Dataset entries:
(** * bitbucket-aws-sg-whitelister: a shallow embedding and its properties

    The script [bitbucket-aws-sg-whitelister.py] fetches the Atlassian IP
    feed, keeps the Bitbucket egress IPv4 ranges, collapses them with
    Python's [ipaddress] module, compares them with the port-443 ingress
    rules of an AWS security group and revokes / authorizes the difference.

    Layout of this file:
    - [Py]: the few pieces of the Python runtime the script relies on
      (exceptions, [sorted], [int.bit_length], [str.split]);
    - [ipaddress]: the IPv4 part of CPython's [Lib/ipaddress.py] that the
      script calls ([ip_network], [collapse_addresses], [str]);
    - [Whitelister]: the script itself, function by function, over an
      explicit environment (the answers of the network collaborators) and
      an explicit trace of the calls it makes;
    - the lemmas and theorems. *)

From Stdlib Require Import ZArith Ascii String.
From stdpp Require Import base numbers option list gmap strings pretty sorting.

Local Open Scope Z_scope.

(** ** Python runtime *)

Module Py.

(** The exceptions that can occur in the script.  [HTTPError] stands for
    whatever [requests] raises, [ClientError] for whatever [boto3]
    raises, [Exception] for the [raise Exception(data)] of line 143. *)
Inductive exn : Type :=
| KeyError (key : string)
| ValueError
| AttributeError
| HTTPError
| ClientError
| Exception.

(** The value of a call that may raise. *)
Inductive result (A : Type) : Type :=
| Ok (a : A)
| Raise (e : exn).
Global Arguments Ok {A} a.
Global Arguments Raise {A} e.

Global Instance result_ret : MRet result := λ A a, Ok a.
Global Instance result_bind : MBind result := λ A B f r,
  match r with
  | Ok a => f a
  | Raise e => Raise e
  end.
Global Instance result_fmap : FMap result := λ A B f r,
  match r with
  | Ok a => Ok (f a)
  | Raise e => Raise e
  end.

(** The truth value of a string that may be [None]: [None] and the
    empty string are false. *)
Definition truthy (o : option string) : bool :=
  match o with
  | Some (String _ _) => true
  | _ => false
  end.

(** An [option] read as a call that raises [e] on [None]. *)
Definition or_raise {A} (e : exn) (o : option A) : result A :=
  match o with
  | Some a => Ok a
  | None => Raise e
  end.

Global Instance exn_eq_dec : EqDecision exn.
Proof. solve_decision. Defined.

(** [sorted(l, key=key)]: Python's sort is stable and compares keys with
    [<] only.  Every stable sort computes the same list; this one inserts
    from the right, placing an element before the first one whose key is
    not smaller. *)
Section sorted.
Context {A K : Type} (lt : K → K → bool) (key : A → K).

Fixpoint insert_sorted (x : A) (l : list A) : list A :=
  match l with
  | [] => [x]
  | y :: l' => if lt (key y) (key x) then y :: insert_sorted x l' else x :: l
  end.

Definition sorted (l : list A) : list A := foldr insert_sorted [] l.

(** [y] does not have to come before [x]. *)
Definition in_order (x y : A) : Prop := lt (key y) (key x) = false.
End sorted.

(** [int.bit_length()]. *)
Definition bit_length (n : Z) : Z :=
  if n =? 0 then 0 else Z.log2 (Z.abs n) + 1.

(** [s.split(sep)] for a one-character separator: at least one part. *)
Fixpoint split (sep : ascii) (s : string) : list string :=
  match s with
  | EmptyString => [EmptyString]
  | String c s' =>
      if decide (c = sep) then EmptyString :: split sep s'
      else match split sep s' with
           | [] => [String c EmptyString]
           | part :: parts => String c part :: parts
           end
  end.

(** [c in s] for a one-character [c] and a string [s]. *)
Fixpoint contains_char (c : ascii) (s : string) : bool :=
  match s with
  | EmptyString => false
  | String c' s' => if decide (c' = c) then true else contains_char c s'
  end.

Definition digit_value (c : ascii) : option Z :=
  let n := Z.of_N (N_of_ascii c) in
  if (48 <=? n) && (n <=? 57) then Some (n - 48) else None.

(** [s.isascii() and s.isdigit()]: non-empty and only ['0'..'9']. *)
Fixpoint all_digits (s : string) : bool :=
  match s with
  | EmptyString => true
  | String c s' => bool_decide (is_Some (digit_value c)) && all_digits s'
  end.

Definition isdigit (s : string) : bool :=
  match s with
  | EmptyString => false
  | _ => all_digits s
  end.

(** [int(s, 10)] on a string of decimal digits. *)
Fixpoint int_digits (acc : Z) (s : string) : Z :=
  match s with
  | EmptyString => acc
  | String c s' => int_digits (10 * acc + default 0 (digit_value c)) s'
  end.

Definition int (s : string) : Z := int_digits 0 s.

End Py.

(** ** The [ipaddress] module, IPv4 only

    Modelled after CPython's [Lib/ipaddress.py] (3.9.5 and later, where an
    octet with a leading zero is rejected).  The script hands this module
    only strings without [':'], which can never denote an IPv6 network, so
    the IPv6 classes are left out: every failure of the IPv4 constructor
    ends in a [ValueError] of [ip_network]. *)

Module ipaddress.
Import Py.

Definition IPV4LENGTH : Z := 32.
Definition ALL_ONES : Z := 2 ^ IPV4LENGTH - 1.

(** An [IPv4Network] object: the integer of its network address and its
    prefix length.  ([netmask] is a function of [prefixlen].) *)
Record IPv4Network : Type := Network {
  network_address : Z;
  prefixlen : Z
}.

Global Instance IPv4Network_eq_dec : EqDecision IPv4Network.
Proof. solve_decision. Defined.

Global Instance IPv4Network_countable : Countable IPv4Network.
Proof.
  refine (inj_countable' (λ n, (network_address n, prefixlen n))
                         (λ p, Network p.1 p.2) _).
  by intros [].
Defined.

(** [_ip_int_from_prefix] *)
Definition ip_int_from_prefix (prefixlen : Z) : Z :=
  Z.lxor ALL_ONES (Z.shiftr ALL_ONES prefixlen).

Definition netmask (n : IPv4Network) : Z := ip_int_from_prefix (prefixlen n).
Definition hostmask (n : IPv4Network) : Z := Z.lxor (netmask n) ALL_ONES.
Definition broadcast_address (n : IPv4Network) : Z :=
  Z.lor (network_address n) (hostmask n).

(** [_BaseNetwork.__lt__]: by network address, then by netmask. *)
Definition net_lt (a b : IPv4Network) : bool :=
  if negb (network_address a =? network_address b)
  then network_address a <? network_address b
  else if negb (netmask a =? netmask b)
       then netmask a <? netmask b
       else false.

(** [supernet()] with the default [prefixlen_diff=1]. *)
Definition supernet (n : IPv4Network) : IPv4Network :=
  if prefixlen n =? 0 then n
  else Network (Z.land (network_address n) (Z.shiftl (netmask n) 1))
               (prefixlen n - 1).

(** *** Parsing: [ip_network(s)] for a string [s] *)

(** [_parse_octet] *)
Definition parse_octet (octet_str : string) : option Z :=
  if negb (isdigit octet_str) then None
  else if 3 <? Z.of_nat (String.length octet_str) then None
  else if negb (bool_decide (octet_str = "0"%string))
          && bool_decide (String.get 0 octet_str = Some "0"%char) then None
  else let octet_int := int octet_str in
       if 255 <? octet_int then None else Some octet_int.

(** [_ip_int_from_string]: [int.from_bytes(map(_parse_octet, octets), 'big')] *)
Definition ip_int_from_string (ip_str : string) : option Z :=
  match split "."%char ip_str with
  | [o1; o2; o3; o4] =>
      a ← parse_octet o1; b ← parse_octet o2;
      c ← parse_octet o3; d ← parse_octet o4;
      Some (((a * 256 + b) * 256 + c) * 256 + d)
  | _ => None
  end.

(** [_count_righthand_zero_bits] *)
Definition count_righthand_zero_bits (number bits : Z) : Z :=
  if number =? 0 then bits
  else Z.min bits (bit_length (Z.land (Z.lnot number) (number - 1))).

(** [_prefix_from_prefix_string] *)
Definition prefix_from_prefix_string (prefixlen_str : string) : option Z :=
  if negb (isdigit prefixlen_str) then None
  else let prefixlen := int prefixlen_str in
       if (0 <=? prefixlen) && (prefixlen <=? IPV4LENGTH) then Some prefixlen
       else None.

(** [_prefix_from_ip_int] *)
Definition prefix_from_ip_int (ip_int : Z) : option Z :=
  let trailing_zeroes := count_righthand_zero_bits ip_int IPV4LENGTH in
  let prefixlen := IPV4LENGTH - trailing_zeroes in
  let leading_ones := Z.shiftr ip_int trailing_zeroes in
  let all_ones := Z.shiftl 1 prefixlen - 1 in
  if leading_ones =? all_ones then Some prefixlen else None.

(** [_prefix_from_ip_string]: a netmask, or else a hostmask. *)
Definition prefix_from_ip_string (ip_str : string) : option Z :=
  ip_int ← ip_int_from_string ip_str;
  match prefix_from_ip_int ip_int with
  | Some p => Some p
  | None => prefix_from_ip_int (Z.lxor ip_int ALL_ONES)
  end.

(** [_make_netmask] for a string argument. *)
Definition make_netmask (arg : string) : option Z :=
  match prefix_from_prefix_string arg with
  | Some p => Some p
  | None => prefix_from_ip_string arg
  end.

(** [IPv4Network(address)] with [strict=True], behind [ip_network]:
    [None] is the [ValueError]. *)
Definition ip_network (address : string) : option IPv4Network :=
  match split "/"%char address with
  | [addr] =>
      packed ← ip_int_from_string addr;
      Some (Network packed IPV4LENGTH)
  | [addr; mask] =>
      packed ← ip_int_from_string addr;
      p ← make_netmask mask;
      if Z.land packed (ip_int_from_prefix p) =? packed
      then Some (Network packed p) else None
  | _ => None
  end.

(** *** Printing: [str(network)] *)

Definition str_address (ip_int : Z) : string :=
  pretty (Z.land (Z.shiftr ip_int 24) 255) +:+ "." +:+
  pretty (Z.land (Z.shiftr ip_int 16) 255) +:+ "." +:+
  pretty (Z.land (Z.shiftr ip_int 8) 255) +:+ "." +:+
  pretty (Z.land ip_int 255).

Definition str (n : IPv4Network) : string :=
  str_address (network_address n) +:+ "/" +:+ pretty (prefixlen n).

(** *** [collapse_addresses] *)

(** [_find_address_range]: the maximal runs of consecutive integers of a
    sorted list, each as (first, last). *)
Fixpoint find_address_range_from (first last : Z) (rest : list Z)
  : list (Z * Z) :=
  match rest with
  | [] => [(first, last)]
  | ip :: rest' =>
      if negb (ip =? last + 1)
      then (first, last) :: find_address_range_from ip ip rest'
      else find_address_range_from first ip rest'
  end.

Definition find_address_range (addresses : list Z) : list (Z * Z) :=
  match addresses with
  | [] => []
  | ip :: rest => find_address_range_from ip ip rest
  end.

(** The [while first_int <= last_int] loop of [summarize_address_range].
    [fuel] bounds the number of iterations; see
    [summarize_loop_run] for the loop itself. *)
Fixpoint summarize_loop (fuel : nat) (first_int last_int : Z)
  : list IPv4Network :=
  match fuel with
  | O => []
  | S fuel' =>
      if first_int <=? last_int then
        let nbits :=
          Z.min (count_righthand_zero_bits first_int IPV4LENGTH)
                (bit_length (last_int - first_int + 1) - 1) in
        let net := Network first_int (IPV4LENGTH - nbits) in
        let first_int' := first_int + Z.shiftl 1 nbits in
        if first_int' - 1 =? ALL_ONES then [net]
        else net :: summarize_loop fuel' first_int' last_int
      else []
  end.

Definition summarize_fuel (first last : Z) : nat :=
  S (Z.to_nat (last - first + 1)).

(** [summarize_address_range(first, last)] for two IPv4 addresses. *)
Definition summarize_address_range (first last : Z)
  : result (list IPv4Network) :=
  if last <? first then Raise ValueError
  else Ok (summarize_loop (summarize_fuel first last) first last).

(** The [while to_merge] loop of [_collapse_addresses_internal].  The
    Python list [to_merge] is kept with its end first, so that [pop()]
    and [append()] act on the head.  [fuel] bounds the number of
    iterations; see [merge_loop_run] for the loop itself. *)
Fixpoint merge_loop (fuel : nat) (to_merge : list IPv4Network)
    (subnets : gmap IPv4Network IPv4Network)
  : gmap IPv4Network IPv4Network :=
  match fuel with
  | O => subnets
  | S fuel' =>
      match to_merge with
      | [] => subnets
      | net :: to_merge' =>
          let supernet := supernet net in
          match subnets !! supernet with
          | None => merge_loop fuel' to_merge' (<[supernet:=net]> subnets)
          | Some existing =>
              if decide (existing = net)
              then merge_loop fuel' to_merge' subnets
              else merge_loop fuel' (supernet :: to_merge')
                              (delete supernet subnets)
          end
      end
  end.

Definition merge_fuel (to_merge : list IPv4Network)
    (subnets : gmap IPv4Network IPv4Network) : nat :=
  S (2 * length to_merge + size subnets).

(** The [for net in sorted(subnets.values())] loop: a network is skipped
    when the last one kept reaches at least as far. *)
Fixpoint skip_subsumed (last : option IPv4Network) (nets : list IPv4Network)
  : list IPv4Network :=
  match nets with
  | [] => []
  | net :: nets' =>
      match last with
      | Some l =>
          if broadcast_address net <=? broadcast_address l
          then skip_subsumed last nets'
          else net :: skip_subsumed (Some net) nets'
      | None => net :: skip_subsumed (Some net) nets'
      end
  end.

(** [_collapse_addresses_internal] *)
Definition collapse_addresses_internal (addresses : list IPv4Network)
  : list IPv4Network :=
  let to_merge := reverse addresses in
  let subnets := merge_loop (merge_fuel to_merge ∅) to_merge ∅ in
  skip_subsumed None (sorted net_lt id (map_to_list subnets).*2).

TASK STATEMENT: Wherever the line holding "then merge_loop fuel'" falls in the entries above, copy exactly from it through the line holding "match last with", inclusive, and add nothing.

FINISHED EXERCISE:
              then merge_loop fuel' to_merge' subnets
              else merge_loop fuel' (supernet :: to_merge')
                              (delete supernet subnets)
          end
      end
  end.

Definition merge_fuel (to_merge : list IPv4Network)
    (subnets : gmap IPv4Network IPv4Network) : nat :=
  S (2 * length to_merge + size subnets).

(** The [for net in sorted(subnets.values())] loop: a network is skipped
    when the last one kept reaches at least as far. *)
Fixpoint skip_subsumed (last : option IPv4Network) (nets : list IPv4Network)
  : list IPv4Network :=
  match nets with
  | [] => []
  | net :: nets' =>
      match last with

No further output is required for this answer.